In this memorable crossover with the Cthulhu Mythos, the duo are called upon to investigate the death of a member of the Royal Family. And from the quick introduction to the setting - well, you can guess the victim is rather less human than he seems, and the Queen herself is taking a close interest. If you're familiar with Arthur Conan Doyle's stories, you'll get much more out of it, but as with all - well, most - of Gaiman's work, it's pretty brilliant. Some nice twists and detective work make this one of my favourite fantasy shorts.

Dirk Gently's Holistic Detective Agency

Who doesn't like a spot of Adams? Though obviously best known for The Hitchhiker's Guide to the Galaxy, Adams' other novels are - in my view - equally good! The titular agency is quite possibly the weirdest - and most amusing - example of the fantastical detective in the genre.

Dirk Gently's method of detection of 'holistic' - it relies upon the 'fundamental interconnectedness of all things'. In practice, he relies on an elaborate chain of coincidence, science fiction, and plain weirdness to succeed: and it's frequently hilarious to watch his carefully constructed, entirely improbable conclusions turn out to be - well - entirely accurate. And as with all Douglas Adams, it's a great deal of fun.

While lacking the conventional draws of a mystery novel - because who could jump to the right conclusions in Adams' case? - Dirk Gently has more than enough to attract any SFF reader. Honestly, who doesn't love the idea of an Electric Monk?

The Dresden Files - Jim Butcher

And of course, the one long-time readers of Drying Ink will probably have guessed: The Dresden Files. Though occasionally straying from his primary occupation, our protagonist, Harry Dresden, is at heart a private investigator - especially a magical one. While involving at least as much action and - inevitably - magical showdown as mystery, The Dresden Files almost all begin with Harry taking on a case as an investigator. Though not always the case, mystery frequently plays the central role in the novels of The Dresden Files - this isn't a straightforward set of urban fantasies. And most of the time, that's part of the fun.

Though not as unfailingly logical or deductive as some, Harry Dresden's magical methods are always rule based - meaning that the cases are far closer to conventional mysteries than my other examples. And as always, they're great fun.

Well, those are mine - but feel free to tell me yours.


  1. The Quantum Thief, The Quantum Thief! (I've just finished it and it's awesome AND it's got a detective and everything!)

    I do love 'A Study in Emerald'. So quirky and wonderful :)

    1. Ooh, I need to reread that - though I loved it first time round.

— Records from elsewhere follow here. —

(** * Task manager gRPC service: data store, subscription registry, RPC handlers

    Shallow embedding of [DataStore] (src/src/types/index.ts, the data store
    part) and of [TaskServiceImpl] (src/unnamed/part_004), together with the
    metadata authentication helper of src/src/middleware/auth.ts.

    Modelling choices, following the TypeScript code:
    - JS [Map]s and [Set]s iterate in insertion order; they are association
      lists in insertion order ([map_set] replaces an existing key in place
      and appends a new one, [map_delete] removes it).
    - [Date] values are milliseconds ([Z]); the current time is an argument.
    - [uuidv4()] is a supply of fresh identifiers, a counter in the state.
    - Exceptions are the [Throw] outcome; gRPC errors are status codes. *)

From Stdlib Require Import String Ascii List Bool ZArith Lia Sorting.Sorted Sorting.Permutation.
Import ListNotations.
Open Scope string_scope.

(* ------------------------------------------------------------------ *)
(** ** Strings: the JS string operations used for subscription keys *)

Fixpoint str_has (c : ascii) (s : string) : bool :=
  match s with
  | EmptyString => false
  | String x r => Ascii.eqb x c || str_has c r
  end.

(** [s.split(c)] for a one-character separator. *)
Fixpoint js_split (c : ascii) (s : string) : list string :=
  match s with
  | EmptyString => [EmptyString]
  | String x r =>
      let parts := js_split c r in
      if Ascii.eqb x c then EmptyString :: parts
      else match parts with
           | p :: ps => String x p :: ps
           | [] => [String x EmptyString]
           end
  end.

(** [xs.join(sep)]. *)
Fixpoint js_join (sep : string) (xs : list string) : string :=
  match xs with
  | [] => EmptyString
  | [x] => x
  | x :: r => x ++ sep ++ js_join sep r
  end.

(** JS truthiness of a string: only [""] is falsy. *)
Definition str_truthy (s : string) : bool :=
  match s with EmptyString => false | _ => true end.

(** [uuidv4()] produces lower-case hexadecimal digits and dashes; the
    user identifiers ([createUser]) and task identifiers ([createTask]) are
    such strings. *)
Definition uuid_char (c : ascii) : bool :=
  str_has c "0123456789abcdef-".

Fixpoint uuid_shaped (s : string) : bool :=
  match s with
  | EmptyString => true
  | String x r => uuid_char x && uuid_shaped r
  end.

(** Decimal rendering of the identifier counter (digits are hex digits). *)
Fixpoint digits_aux (fuel n : nat) (acc : string) : string :=
  match fuel with
  | O => acc
  | S f =>
      let d := ascii_of_nat (48 + Nat.modulo n 10) in
      let q := Nat.div n 10 in
      if Nat.eqb q 0 then String d acc else digits_aux f q (String d acc)
  end.

Definition uuid_of (n : nat) : string := digits_aux (S n) n EmptyString.

(* ------------------------------------------------------------------ *)
(** ** Data model (types/index.ts) *)

Inductive TaskStatus := PENDING | IN_PROGRESS | COMPLETED | CANCELLED.
Inductive TaskPriority := LOW | MEDIUM | HIGH | URGENT.
Inductive UpdateType := CREATED | UPDATED | DELETED.

Definition TaskStatus_eqb (a b : TaskStatus) : bool :=
  match a, b with
  | PENDING, PENDING | IN_PROGRESS, IN_PROGRESS
  | COMPLETED, COMPLETED | CANCELLED, CANCELLED => true
  | _, _ => false
  end.

Definition TaskPriority_eqb (a b : TaskPriority) : bool :=
  match a, b with
  | LOW, LOW | MEDIUM, MEDIUM | HIGH, HIGH | URGENT, URGENT => true
  | _, _ => false
  end.

Record Task := mkTask {
  id : string;
  title : string;
  description : string;
  status : TaskStatus;
  priority : TaskPriority;
  assignee_id : string;
  created_at : Z;
  updated_at : Z;
  due_date : option Z;
  tags : list string
}.

(** [Omit<Task, 'id' | 'created_at' | 'updated_at'>], the argument of
    [createTask]. *)
Record TaskData := mkTaskData {
  d_title : string;
  d_description : string;
  d_status : TaskStatus;
  d_priority : TaskPriority;
  d_assignee_id : string;
  d_due_date : option Z;
  d_tags : list string
}.

(** [Partial<Omit<Task, 'id' | 'created_at'>>] as built by [UpdateTask]:
    a field is present exactly when it is [Some]. *)
Record TaskUpdates := mkTaskUpdates {
  u_title : option string;
  u_description : option string;
  u_status : option TaskStatus;
  u_priority : option TaskPriority;
  u_assignee_id : option string;
  u_due_date : option Z;
  u_tags : option (list string)
}.

Record TaskUpdate := mkTaskUpdate {
  up_type : UpdateType;
  up_task : Task;
  up_timestamp : Z
}.

(* ------------------------------------------------------------------ *)
(** ** Insertion-ordered maps (JS [Map]) *)

Section AssocMap.
Context {V : Type}.

Fixpoint map_get (k : string) (m : list (string * V)) : option V :=
  match m with
  | [] => None
  | (k', v) :: r => if String.eqb k k' then Some v else map_get k r
  end.

Fixpoint map_set (k : string) (v : V) (m : list (string * V))
  : list (string * V) :=
  match m with
  | [] => [(k, v)]
  | (k', v') :: r =>
      if String.eqb k k' then (k', v) :: r else (k', v') :: map_set k v r
  end.

Definition map_delete (k : string) (m : list (string * V))
  : list (string * V) :=
  filter (fun kv => negb (String.eqb k (fst kv))) m.

Definition map_values (m : list (string * V)) : list V := map snd m.
End AssocMap.

(* ------------------------------------------------------------------ *)
(** ** Subscription callbacks and the registry *)

(** A callback registered with [subscribeToTaskUpdates].  [Session s] is the
    closure created by [SubscribeTaskUpdates] for the stream [s]: it calls
    [call.write(update)] inside a try/catch.  [Raw n throws] is any other
    callback (the data store tests register such ones); [throws] tells
    whether invoking it raises. *)
Inductive callback :=
  | Session (stream : nat)
  | Raw (cid : nat) (throws : bool).

Definition callback_eq_dec (a b : callback) : {a = b} + {a <> b}.
Proof. decide equality; first [apply Bool.bool_dec | apply Nat.eq_dec]. Defined.

Definition callback_eqb (a b : callback) : bool :=
  if callback_eq_dec a b then true else false.

(** [taskUpdateSubscribers : Map<string, Set<callback>>]. *)
Definition registry := list (string * list callback).

(** [Set.add]: appends unless already present. *)
Definition set_add (cb : callback) (s : list callback) : list callback :=
  if existsb (callback_eqb cb) s then s else s ++ [cb].

(** [Set.delete]. *)
Definition set_delete (cb : callback) (s : list callback) : list callback :=
  filter (fun c => negb (callback_eqb cb c)) s.

(** [const key = taskIds ? `${userId}:${taskIds.join(',')}` : userId]
    (an array, even empty, is truthy). *)
Definition sub_key (userId : string) (taskIds : option (list string)) : string :=
  match taskIds with
  | Some ids => userId ++ ":" ++ js_join "," ids
  | None => userId
  end.

(** The registration part of [subscribeToTaskUpdates]. *)
Definition subscribe (userId : string) (cb : callback)
    (taskIds : option (list string)) (r : registry) : registry :=
  let key := sub_key userId taskIds in
  let r1 := match map_get key r with
            | Some _ => r
            | None => map_set key [] r
            end in
  match map_get key r1 with
  | Some s => map_set key (set_add cb s) r1
  | None => r1
  end.

(** The returned unsubscribe closure, for the [key] and [callback] it
    captured. *)
Definition unsubscribe (key : string) (cb : callback) (r : registry) : registry :=
  match map_get key r with
  | Some subscribers =>
      let s' := set_delete cb subscribers in
      let r1 := map_set key s' r in
      if Nat.eqb (length s') 0 then map_delete key r1 else r1
  | None => r
  end.

(** The filter test of [notifyTaskUpdate] for one registry key. *)
Definition key_matches (key : string) (taskId : string) : bool :=
  if negb (str_has ":" key) then true
  else match nth_error (js_split ":" key) 1 with
       | Some taskIds =>
           str_truthy taskIds
           && existsb (String.eqb taskId) (js_split "," taskIds)
       | None => false
       end.

(* ------------------------------------------------------------------ *)
(** ** The data store *)

Record Store := mkStore {
  tasks : list (string * Task);
  taskUpdateSubscribers : registry;
  next_uuid : nat;
  (** every [call.write] that went through, per stream, in order *)
  written : list (nat * TaskUpdate)
}.

Inductive Outcome (A : Type) := Ret (a : A) | Throw.
Arguments Ret {A} a.
Arguments Throw {A}.

(** What one broadcast did: the callbacks invoked, in order, the stream
    writes that succeeded, and whether an exception escaped. *)
Record Broadcast := mkBroadcast {
  invoked : list callback;
  writes : list (nat * TaskUpdate);
  thrown : bool
}.

Section Server.

(** [write_fails s]: [call.write] on stream [s] raises (broken stream). *)
Variable write_fails : nat -> bool.

(** Invoking one callback: the writes it performed and whether it raised.
    The session closure is
    [try { call.write(update) } catch (error) { logger.error(...) }]. *)
Definition run_callback (u : TaskUpdate) (cb : callback)
    : list (nat * TaskUpdate) * bool :=
  match cb with
  | Session s => if write_fails s then ([], false) else ([(s, u)], false)
  | Raw _ throws => ([], throws)
  end.

(** [subscribers.forEach(callback => callback(update))]; an exception
    leaves the loop. *)
Fixpoint deliver_set (u : TaskUpdate) (cbs : list callback) : Broadcast :=
  match cbs with
  | [] => mkBroadcast [] [] false
  | cb :: r =>
      let '(w, t) := run_callback u cb in
      if t then mkBroadcast [cb] w true
      else let b := deliver_set u r in
           mkBroadcast (cb :: invoked b) (w ++ writes b) (thrown b)
  end.

(** The [for ... of this.taskUpdateSubscribers.entries()] loop of
    [notifyTaskUpdate]. *)
Fixpoint notify_entries (u : TaskUpdate) (entries : registry) : Broadcast :=
  match entries with
  | [] => mkBroadcast [] [] false
  | (key, subscribers) :: r =>
      let b := if key_matches key (id (up_task u))
               then deliver_set u subscribers
               else mkBroadcast [] [] false in
      if thrown b then b
      else let b' := notify_entries u r in
           mkBroadcast (invoked b ++ invoked b') (writes b ++ writes b')
                       (thrown b')
  end.

Definition notify_run (now : Z) (ty : UpdateType) (task : Task) (st : Store)
    : Broadcast :=
  notify_entries (mkTaskUpdate ty task now) (taskUpdateSubscribers st).

(** [notifyTaskUpdate(type, task)]: the writes are recorded; the registry is
    left as it is. *)
Definition notifyTaskUpdate (now : Z) (ty : UpdateType) (task : Task)
    (st : Store) : Store * bool :=
  let b := notify_run now ty task st in
  (mkStore (tasks st) (taskUpdateSubscribers st) (next_uuid st)
           (written st ++ writes b), thrown b).

Definition createTask (now : Z) (data : TaskData) (st : Store)
    : Outcome Task * Store :=
  let t := mkTask (uuid_of (next_uuid st)) (d_title data) (d_description data)
             (d_status data) (d_priority data) (d_assignee_id data) now now
             (d_due_date data) (d_tags data) in
  let st1 := mkStore (map_set (id t) t (tasks st)) (taskUpdateSubscribers st)
                     (S (next_uuid st)) (written st) in
  let '(st2, exn) := notifyTaskUpdate now CREATED t st1 in
  if exn then (Throw, st2) else (Ret t, st2).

The Quantum Thief is one of the few genuinely fun - not just enjoyable - SF novels I've read.

      Haha, yep - I read a collection of Gaiman's stories once, and I have to say that I wasn't a huge fan of many. A Study in Emerald is by far Gaiman's best short fiction for me.

  2. Thanks for the info about "A Study in Emerald - Neil Gaiman". I need to check this pastiche.

    I have read "The House of Silk" by Anthony Horowitz and liked that one immensely :)

    1. No problem - and I'd thoroughly recommend it. You can get it for free on Gaiman's website, if you're interested (in rather funky newsprint as well).

      Hmm, haven't read that, though I've enjoyed some of Horowitz's fiction in the past. i'll keep an eye open for it.